Top of Supplied records
(** The [elif] of [_on_freq_changed] tests the condition of the [if]
    before it again: min is never moved. *)
Lemma resolve_freqs_run (fmin fmax fmin_hw fmax_hw : Z) :
  resolve_freqs fmin fmax fmin_hw fmax_hw
  = if fmin >? fmax then (fmin, Z.min (fmin + 10) fmax_hw) else (fmin, fmax).
Proof.
  unfold resolve_freqs. destruct (Z.gtb_spec fmin fmax); [reflexivity|].
  destruct (Z.ltb_spec fmax fmin); [lia|reflexivity].
Qed.

Lemma resolve_freqs_ordered (fmin fmax lo hi : Z) :
  lo <= fmin <= hi -> lo <= fmax <= hi ->
  lo <= fst (resolve_freqs fmin fmax lo hi)
  /\ fst (resolve_freqs fmin fmax lo hi) <= snd (resolve_freqs fmin fmax lo hi)
  /\ snd (resolve_freqs fmin fmax lo hi) <= hi.
Proof.
  intros Hmin Hmax. rewrite resolve_freqs_run.
  destruct (Z.gtb_spec fmin fmax); simpl; lia.
Qed.

(** The setter keeps a pair that is ordered and inside the limits. *)
Lemma set_freqs_inside (conf : CpuSettings) (lo hi a b : Z) :
  hw_lims conf = (lo, hi) -> lo <= a -> a <= b -> b <= hi ->
  freqs (set_freqs conf (a, b)) = (a, b).
Proof.
  intros Hlims Ha Hab Hb. unfold set_freqs, freqs. rewrite Hlims. simpl.
  rewrite !clamp_inside by lia.
  destruct (Z.gtb_spec a b); [lia|reflexivity].
Qed.

(** What the setter stores is always ordered and inside the limits. *)
Lemma set_freqs_invariant (conf : CpuSettings) (lo hi : Z) (fs : Z * Z) :
  hw_lims conf = (lo, hi) -> lo <= hi ->
  lo <= fst (freqs (set_freqs conf fs))
  /\ fst (freqs (set_freqs conf fs)) <= snd (freqs (set_freqs conf fs))
  /\ snd (freqs (set_freqs conf fs)) <= hi.
Proof.
  intros Hlims Hle. unfold set_freqs, freqs. rewrite Hlims. simpl.
  unfold clamp.
  destruct (Z.gtb_spec (Z.max lo (Z.min hi (fst fs)))
              (Z.max lo (Z.min hi (snd fs)))); simpl; lia.
Qed.

(** [_on_freq_changed] stores, for the active CPU, the pair it made of the
    two spin box values. *)
Lemma on_freq_changed_stores (w : Window) (conf : CpuSettings) (lo hi : Z) :
  Dict.get (settings w) (_get_active_cpu w) = Some conf ->
  hw_lims conf = (lo, hi) ->
  exists w',
    _on_freq_changed w = Some w'
    /\ _get_active_cpu w' = _get_active_cpu w
    /\ Dict.get (settings w') (_get_active_cpu w)
       = Some (set_freqs conf
                 (resolve_freqs (value (min_spin w)) (value (max_spin w))
                    lo hi)).
Proof.
  intros Hget Hlims. unfold _on_freq_changed. rewrite Hget, Hlims.
  destruct (resolve_freqs (value (min_spin w)) (value (max_spin w)) lo hi)
    as [fmin fmax] eqn:Er.
  eexists. split; [reflexivity|].
  unfold _update_settings_freqs; simpl.
  destruct (toall_btn w); simpl; split; try reflexivity.
  - now rewrite DictFacts.get_update_all, Hget.
  - now rewrite DictFacts.get_update_at_same, Hget.
Qed.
Bottom of Supplied records
Copy every line in the entries above that has the string "pair" in it.

Expected answer:
(** The setter keeps a pair that is ordered and inside the limits. *)
(** [_on_freq_changed] stores, for the active CPU, the pair it made of the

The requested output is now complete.